Hi folks,
I have a problem at the very beginning of my kernel when I call my (C++) constructors.
First of all, here's a general overview of what I'm doing:
After having loaded my kernel by grub, I use Tim Robinson's GDT trick in order to let my kernel appear in higher half at address 0xC0000000 (segments base address 0x40000000, kernel is linked to address 0xC0000000, see http://www.osdever.net/tutorials/pdf/memory1.pdf). After that I enable paging, i.e. map my kernel's page frames to 0xC0000000 and finally I set up a "normal" GDT that uses segments starting at base address 0x00000000.
Now, calling the constructors come into play:
When I call my constructors after what I described so far, everything is fine.
But when I call the constructors right after using the GDT trick,it seems to end up in an endless loop (according to Bochs Debug CPU view, EIP looks like being in a loop...). More precisely, this seems to be right in the compiler generated code that is called to create the constructors (adding hlt instructions before and after that call brought me to that explanation...)
Does anyone have an idea?
calling constructor seems to end up in an endless loop
- Combuster
- Member
- Posts: 9301
- Joined: Wed Oct 18, 2006 3:45 am
- Libera.chat IRC: [com]buster
- Location: On the balcony, where I can actually keep 1½m distance
- Contact:
Re: calling constructor seems to end up in an endless loop
No specific ideas, but you should try bochs' debugger, you can singlestep through your code and see what is (not) called and why. Do you know exactly what code is passed through by this "infinite loop" yet?
Re: calling constructor seems to end up in an endless loop
Glass ball method of debugging:
- You have a Instance() function which returns a local static object, which refers to itself indirectly through that Instance() function causing it to go into a loop because you don't actually lock with __cxa_somethingorother_lock and it assigns after actually constructing it, so every loop it finds a null pointer, allocates the lock & tries again.
- You have an explicit dependency on an address somewhere, that causes it to loop after moving.
Generally, put halt() at nearly-no-code further & determine what causes it to fail. Hope that it still reproduces without multicore/interrupts/threads; that makes debugging ages easier.
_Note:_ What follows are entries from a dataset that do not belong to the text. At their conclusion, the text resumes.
(** X6: when no projected record has a NaN ept, the truncation keeps the
    best: every record left out has an ept less than or equal to that of
    every returned player. *)
Theorem ranking_keeps_the_best now hs rows later :
  Forall (fun p => is_nan (ept p) = false)
         (map (project (index_headers hs 0 ∅)) rows) ->
  exists st rest,
    rank_table now (table hs rows) later = Return st /\
    players st ++ rest ≡ₚ map (project (index_headers hs 0 ∅)) rows /\
    forall p q, p ∈ players st -> q ∈ rest ->
      (ept q <=? ept p)%float = true.
Proof.
  intros Hok. eexists.
  exists (drop 25 (sort by_ept (map (project (index_headers hs 0 ∅)) rows))).
  split; [apply getSeasonStats_of_table|]. cbv [players].
  split; [rewrite take_drop; apply sort_Permutation|].
  intros p q [i Hi]%list_elem_of_lookup [j Hj]%list_elem_of_lookup.
  apply sort_StronglySorted in Hok.
  apply (StronglySorted_lookup _ _ Hok i (25 + j) p q).
  - apply lookup_lt_Some in Hi. rewrite length_take in Hi. lia.
  - rewrite lookup_take_Some in Hi. apply Hi.
  - rewrite lookup_drop in Hj. exact Hj.
Qed.


(** A cell is found by its name: with headers that do not repeat, a row reads
    as the map from each header to the cell under it. *)
Lemma cell_by_name (hs : list string) (r : list value) (h : string) :
  h <> "__proto__" ->
  NoDup hs -> length r = length hs ->
  get r (index_headers hs 0 ∅ !! h) =
  default Undefined ((list_to_map (zip hs r) : gmap string value) !! h).
Proof.
  intros Hh Hnd Hlen.
  assert (Hfst : (zip hs r).*1 = hs) by (apply fst_zip; lia).
  destruct (last_occurrence hs h) as [Hno|(n & Hn & Hlast)].
  - rewrite index_headers_other, lookup_empty by assumption.
    rewrite not_elem_of_list_to_map_1; [reflexivity|].
    rewrite Hfst. intros [j Hj]%list_elem_of_lookup. destruct (Hno j Hj).
  - rewrite (index_headers_last hs h n) by assumption. simpl.
    destruct (lookup_lt_is_Some_2 r n) as [v Hv].
    { rewrite Hlen. apply lookup_lt_Some in Hn. assumption. }
    rewrite Hv. rewrite (elem_of_list_to_map_1 _ h v); [reflexivity| |].
    + rewrite Hfst. assumption.
    + apply list_elem_of_lookup. exists n.
      apply lookup_zip_with_Some. exists h, v. auto.
Qed.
- You have a Instance() function which returns a local static object, which refers to itself indirectly through that Instance() function causing it to go into a loop because you don't actually lock with __cxa_somethingorother_lock and it assigns after actually constructing it, so every loop it finds a null pointer, allocates the lock & tries again.
- You have an explicit dependency on an address somewhere, that causes it to loop after moving.
Generally, put halt() at nearly-no-code further & determine what causes it to fail. Hope that it still reproduces without multicore/interrupts/threads; that makes debugging ages easier.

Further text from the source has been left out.